All entries must be transcribed exactly, down to the last character.

Records for processing ::
# # # # #

(** ** C5: the generated fragment *)

(** C5, counterexample.  The sentence of the specification ends: entries flagged as the
    empty label are never emitted into the fragment.  The fragment made
    from such an entry declares it.  The sentence begins: for every
    sequence of entries the fragment holds exactly one child declaration
    per entry.  The fragment made from one entry whose value holds a double
    quote declares two labels. *)
Lemma C5_counterexample :
  ~ (forall (entries : list LabelEntry) (e : LabelEntry) (kids : list Node),
       In e entries -> isEmpty e = true ->
       parseFromString (getUpdatedConfigLbl entries)
       = Some (mkDocument [Element "Labels" labelsAttrs kids]) ->
       ~ In (declNode e) kids)
  /\ ~ (forall (entries : list LabelEntry) (kids : list Node),
          parseFromString (getUpdatedConfigLbl entries)
          = Some (mkDocument [Element "Labels" labelsAttrs kids]) ->
          length (filter isElement kids) = length entries).
Proof.
  split; intros H.
  - refine (H [emptyLabelEntry] emptyLabelEntry
              (labelsKids [emptyLabelEntry]) _ eq_refl _ _).
    + now left.
    + vm_compute. reflexivity.
    + right. left. reflexivity.
  - specialize (H twoInOne
                  [Text indent8;
                   Element "Label" [mkAttr "key" "1"; mkAttr "value" "x"] [];
                   Element "Label" [mkAttr "key" "9"; mkAttr "value" "y"] [];
                   Text indent6]).
    assert (E : 2 = 1) by (apply H; vm_compute; reflexivity).
    discriminate E.
Qed.

(** C5, as amended.  For every sequence of entries whose ids and values
    are written as well-encoded text of plain characters only (no double
    quote, less-than sign or ampersand, no tab, line end or other control
    character, neither U+FFFE nor U+FFFF), the fragment is the declaration
    of one Labels element with the attributes name tricks, toName audio and
    choice multiple.  Its children are white space, then one Label per
    entry, in input order, each with the entry's id as key and the entry's
    value as value, two neighbours separated by a comma, then white space.
    The flag of the empty label plays no part: a flagged entry is declared
    like every other entry. *)
Theorem C5_fragment (wide keep : bool) (entries : list LabelEntry) :
  forallb (plainEntryWith wide) entries = true ->
  parseFromStringWith wide keep (getUpdatedConfigLbl entries)
  = Some (mkDocument
            [Element "Labels"
               [mkAttr "name" "tricks"; mkAttr "toName" "audio";
                mkAttr "choice" "multiple"]
               match entries with
               | [] => [Text (indent8 ++ indent6)]
               | _ => (Text indent8 :: joinedNodes entries ++ [Text indent6])%list
               end])
  /\ filter isElement (joinedNodes entries) = map declNode entries
  /\ filter (fun n => negb (isElement n)) (joinedNodes entries)
     = repeat (Text ",") (length entries - 1).
Proof.
  intros H. split; [|split].
  - now apply parse_fragment_with.
  - clear H. induction entries as [|e rest IH]; [reflexivity|].
    destruct rest as [|e2 rest]; [reflexivity|].
    change (joinedNodes (e :: e2 :: rest))
      with (declNode e :: Text "," :: joinedNodes (e2 :: rest)).
    cbn [filter isElement declNode]. cbn [map]. f_equal. apply IH.
  - clear H. induction entries as [|e rest IH]; [reflexivity|].
    destruct rest as [|e2 rest]; [reflexivity|].
    change (joinedNodes (e :: e2 :: rest))
      with (declNode e :: Text "," :: joinedNodes (e2 :: rest)).
    cbn [filter isElement declNode negb]. rewrite IH.
    cbn [length Nat.sub]. now rewrite Nat.sub_0_r.
Qed.

Lemma C5_fragment_witness :
  forallb (plainEntryWith true) (emptyLabelEntry :: mkEntry (JNum 7) (JStr naive) false
                                 :: dummyData) = true
  /\ parseFromStringWith true false
       (getUpdatedConfigLbl (emptyLabelEntry :: mkEntry (JNum 7) (JStr naive) false
                             :: dummyData))
     = Some (mkDocument
               [Element "Labels" labelsAttrs
                  (Text indent8
                   :: joinedNodes (emptyLabelEntry :: mkEntry (JNum 7) (JStr naive) false
                                   :: dummyData)
                   ++ [Text indent6])%list]).
Proof.
  split; [reflexivity|].
  exact (proj1 (C5_fragment true false
                  (emptyLabelEntry :: mkEntry (JNum 7) (JStr naive) false :: dummyData)
                  eq_refl)).
Defined.

(** ** C9: no Labels element, or no well-formed document *)




(** ** C4: the table the selection is resolved against *)

(** C4.  The specification states: every pending key is resolved against
    the fetched options.  The code at the store state in which the fetched options are
    the single option of value A, offered by the select under the key a:
    the key a, selected and applied, matches that option in the fetched
    options, yet the handler resolves it against dummyData, finds nothing,
    and calls addLabel with no label. *)
Theorem C4_fetched_option_not_resolved :
  getLabelSelectOptions fetchedOptions
  = Normal [mkSelectOption (JNum 1) "a" (JStr "A")]
  /\ firstMatch fetchedOptions (JStr "a") = Some (mkEntry (JNum 1) (JStr "A") false)
  /\ handleApplySelection (Resolved true) (mkComponent true [JStr "a"])
     = ([SaveNewConfig (getUpdatedRootConfig (getUpdatedConfigLbl [])); AddLabel []],
        Normal (mkComponent false [JStr "a"])).
Proof.
  split; [reflexivity|]. split; [reflexivity|].
  rewrite handleApplySelection_eq. reflexivity.
Qed.

(** ** C6: what the selection holds when the dialog opens *)

(** C6, counterexample.  The specification states: when the dialog is opened the
    pending selection is seeded, from the configuration document when there
    are no labels.  With no labels and a document that declares
    air_squat.up, the component mounts with that value selected; the user
    selects push_press.up instead, discards and opens again: the selection
    is the edited one, not the values of the document. *)
Lemma C6_counterexample :
  ~ (forall (s : Store) (events : list Event) (c : Component)
            (edit : list Val) (existing : list string),
       labelsData s = [] ->
       mount s = Some (events, Normal c) ->
       getDefaultOptions (config s) = Some ([], Normal existing) ->
       labelsSelection
         (handleAddLabel (handleDiscardSelection (handleLabelSelectionChange edit c)))
       = map JStr existing).
Proof.
  intros H.
  assert (M : mount declaredStore
              = Some ([FetchLabelOptions],
                      Normal (mkComponent false [JStr "air_squat.up"])))
    by (vm_compute; reflexivity).
  assert (G : getDefaultOptions (config declaredStore)
              = Some ([], Normal ["air_squat.up"]))
    by (vm_compute; reflexivity).
  specialize (H declaredStore _ _ [JStr "push_press.up"] _ eq_refl M G).
  clear M G. discriminate H.
Qed.

(** C6, as amended.  Opening the dialog sets it open and leaves the pending
    selection as it is.  The selection is seeded by the effect that runs
    after the first render and whenever the number of labels changes: with
    no labels it becomes the values that getDefaultOptions returns for the
    configuration document; with labels the effect leaves the selection as
    it is and hands the fragment made from the labels to
    reAssignConfigLbl. *)
Theorem C6_seeding (s : Store) (c : Component) :
  handleAddLabel c = mkComponent true (labelsSelection c)
  /\ (forall events existing,
        labelsData s = [] ->
        getDefaultOptions (config s) = Some (events, Normal existing) ->
        labelsEffect s c
        = Some (events, Normal (mkComponent (openLblSelection c) (map JStr existing))))
  /\ (labelsData s <> [] ->
      labelsEffect s c
      = Some ([ReAssignConfigLbl (getUpdatedConfigLbl (labelsData s))], Normal c)).
Proof.
  split; [reflexivity|]. split.
  - intros events existing Hl Hg. unfold labelsEffect. rewrite Hl, Hg.
    cbn. now rewrite app_nil_r.
  - intros Hl. unfold labelsEffect.
    destruct (labelsData s) as [|e rest]; [congruence | reflexivity].
Qed.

# # # # #

Problem solution ::
(** ** C5: the generated fragment *)

(** C5, counterexample.  The sentence of the specification ends: entries flagged as the
    empty label are never emitted into the fragment.  The fragment made
    from such an entry declares it.  The sentence begins: for every
    sequence of entries the fragment holds exactly one child declaration
    per entry.  The fragment made from one entry whose value holds a double
    quote declares two labels. *)
Lemma C5_counterexample :
  ~ (forall (entries : list LabelEntry) (e : LabelEntry) (kids : list Node),
       In e entries -> isEmpty e = true ->
       parseFromString (getUpdatedConfigLbl entries)
       = Some (mkDocument [Element "Labels" labelsAttrs kids]) ->
       ~ In (declNode e) kids)
  /\ ~ (forall (entries : list LabelEntry) (kids : list Node),
          parseFromString (getUpdatedConfigLbl entries)
          = Some (mkDocument [Element "Labels" labelsAttrs kids]) ->
          length (filter isElement kids) = length entries).
Proof.
  split; intros H.
  - refine (H [emptyLabelEntry] emptyLabelEntry
              (labelsKids [emptyLabelEntry]) _ eq_refl _ _).
    + now left.
    + vm_compute. reflexivity.
    + right. left. reflexivity.
  - specialize (H twoInOne
                  [Text indent8;
                   Element "Label" [mkAttr "key" "1"; mkAttr "value" "x"] [];
                   Element "Label" [mkAttr "key" "9"; mkAttr "value" "y"] [];
                   Text indent6]).
    assert (E : 2 = 1) by (apply H; vm_compute; reflexivity).
    discriminate E.
Qed.

(** C5, as amended.  For every sequence of entries whose ids and values
    are written as well-encoded text of plain characters only (no double
    quote, less-than sign or ampersand, no tab, line end or other control
    character, neither U+FFFE nor U+FFFF), the fragment is the declaration
    of one Labels element with the attributes name tricks, toName audio and
    choice multiple.  Its children are white space, then one Label per
    entry, in input order, each with the entry's id as key and the entry's
    value as value, two neighbours separated by a comma, then white space.
    The flag of the empty label plays no part: a flagged entry is declared
    like every other entry. *)
Theorem C5_fragment (wide keep : bool) (entries : list LabelEntry) :
  forallb (plainEntryWith wide) entries = true ->
  parseFromStringWith wide keep (getUpdatedConfigLbl entries)
  = Some (mkDocument
            [Element "Labels"
               [mkAttr "name" "tricks"; mkAttr "toName" "audio";
                mkAttr "choice" "multiple"]
               match entries with
               | [] => [Text (indent8 ++ indent6)]
               | _ => (Text indent8 :: joinedNodes entries ++ [Text indent6])%list
               end])
  /\ filter isElement (joinedNodes entries) = map declNode entries
  /\ filter (fun n => negb (isElement n)) (joinedNodes entries)
     = repeat (Text ",") (length entries - 1).
Proof.
  intros H. split; [|split].
  - now apply parse_fragment_with.
  - clear H. induction entries as [|e rest IH]; [reflexivity|].
    destruct rest as [|e2 rest]; [reflexivity|].
    change (joinedNodes (e :: e2 :: rest))
      with (declNode e :: Text "," :: joinedNodes (e2 :: rest)).
    cbn [filter isElement declNode]. cbn [map]. f_equal. apply IH.
  - clear H. induction entries as [|e rest IH]; [reflexivity|].
    destruct rest as [|e2 rest]; [reflexivity|].
    change (joinedNodes (e :: e2 :: rest))
      with (declNode e :: Text "," :: joinedNodes (e2 :: rest)).
    cbn [filter isElement declNode negb]. rewrite IH.
    cbn [length Nat.sub]. now rewrite Nat.sub_0_r.
Qed.

Lemma C5_fragment_witness :
  forallb (plainEntryWith true) (emptyLabelEntry :: mkEntry (JNum 7) (JStr naive) false
                                 :: dummyData) = true
  /\ parseFromStringWith true false
       (getUpdatedConfigLbl (emptyLabelEntry :: mkEntry (JNum 7) (JStr naive) false
                             :: dummyData))
     = Some (mkDocument
               [Element "Labels" labelsAttrs
                  (Text indent8
                   :: joinedNodes (emptyLabelEntry :: mkEntry (JNum 7) (JStr naive) false
                                   :: dummyData)
                   ++ [Text indent6])%list]).
Proof.
  split; [reflexivity|].
  exact (proj1 (C5_fragment true false
                  (emptyLabelEntry :: mkEntry (JNum 7) (JStr naive) false :: dummyData)
                  eq_refl)).
Defined.

(** ** C9: no Labels element, or no well-formed document *)




(** ** C4: the table the selection is resolved against *)

(** C4.  The specification states: every pending key is resolved against
    the fetched options.  The code at the store state in which the fetched options are
    the single option of value A, offered by the select under the key a:
    the key a, selected and applied, matches that option in the fetched
    options, yet the handler resolves it against dummyData, finds nothing,
    and calls addLabel with no label. *)
Theorem C4_fetched_option_not_resolved :
  getLabelSelectOptions fetchedOptions
  = Normal [mkSelectOption (JNum 1) "a" (JStr "A")]
  /\ firstMatch fetchedOptions (JStr "a") = Some (mkEntry (JNum 1) (JStr "A") false)
  /\ handleApplySelection (Resolved true) (mkComponent true [JStr "a"])
     = ([SaveNewConfig (getUpdatedRootConfig (getUpdatedConfigLbl [])); AddLabel []],
        Normal (mkComponent false [JStr "a"])).
Proof.
  split; [reflexivity|]. split; [reflexivity|].
  rewrite handleApplySelection_eq. reflexivity.
Qed.

(** ** C6: what the selection holds when the dialog opens *)

(** C6, counterexample.  The specification states: when the dialog is opened the
    pending selection is seeded, from the configuration document when there
    are no labels.  With no labels and a document that declares
    air_squat.up, the component mounts with that value selected; the user
    selects push_press.up instead, discards and opens again: the selection
    is the edited one, not the values of the document. *)
Lemma C6_counterexample :
  ~ (forall (s : Store) (events : list Event) (c : Component)
            (edit : list Val) (existing : list string),
       labelsData s = [] ->
       mount s = Some (events, Normal c) ->
       getDefaultOptions (config s) = Some ([], Normal existing) ->
       labelsSelection
         (handleAddLabel (handleDiscardSelection (handleLabelSelectionChange edit c)))
       = map JStr existing).
Proof.
  intros H.
  assert (M : mount declaredStore
              = Some ([FetchLabelOptions],
                      Normal (mkComponent false [JStr "air_squat.up"])))
    by (vm_compute; reflexivity).
  assert (G : getDefaultOptions (config declaredStore)
              = Some ([], Normal ["air_squat.up"]))
    by (vm_compute; reflexivity).
  specialize (H declaredStore _ _ [JStr "push_press.up"] _ eq_refl M G).
  clear M G. discriminate H.
Qed.

(** C6, as amended.  Opening the dialog sets it open and leaves the pending
    selection as it is.  The selection is seeded by the effect that runs
    after the first render and whenever the number of labels changes: with
    no labels it becomes the values that getDefaultOptions returns for the
    configuration document; with labels the effect leaves the selection as
    it is and hands the fragment made from the labels to
    reAssignConfigLbl. *)
Theorem C6_seeding (s : Store) (c : Component) :
  handleAddLabel c = mkComponent true (labelsSelection c)
  /\ (forall events existing,
        labelsData s = [] ->
        getDefaultOptions (config s) = Some (events, Normal existing) ->
        labelsEffect s c
        = Some (events, Normal (mkComponent (openLblSelection c) (map JStr existing))))
  /\ (labelsData s <> [] ->
      labelsEffect s c
      = Some ([ReAssignConfigLbl (getUpdatedConfigLbl (labelsData s))], Normal c)).
Proof.
  split; [reflexivity|]. split.
  - intros events existing Hl Hg. unfold labelsEffect. rewrite Hl, Hg.
    cbn. now rewrite app_nil_r.
  - intros Hl. unfold labelsEffect.
    destruct (labelsData s) as [|e rest]; [congruence | reflexivity].
Qed.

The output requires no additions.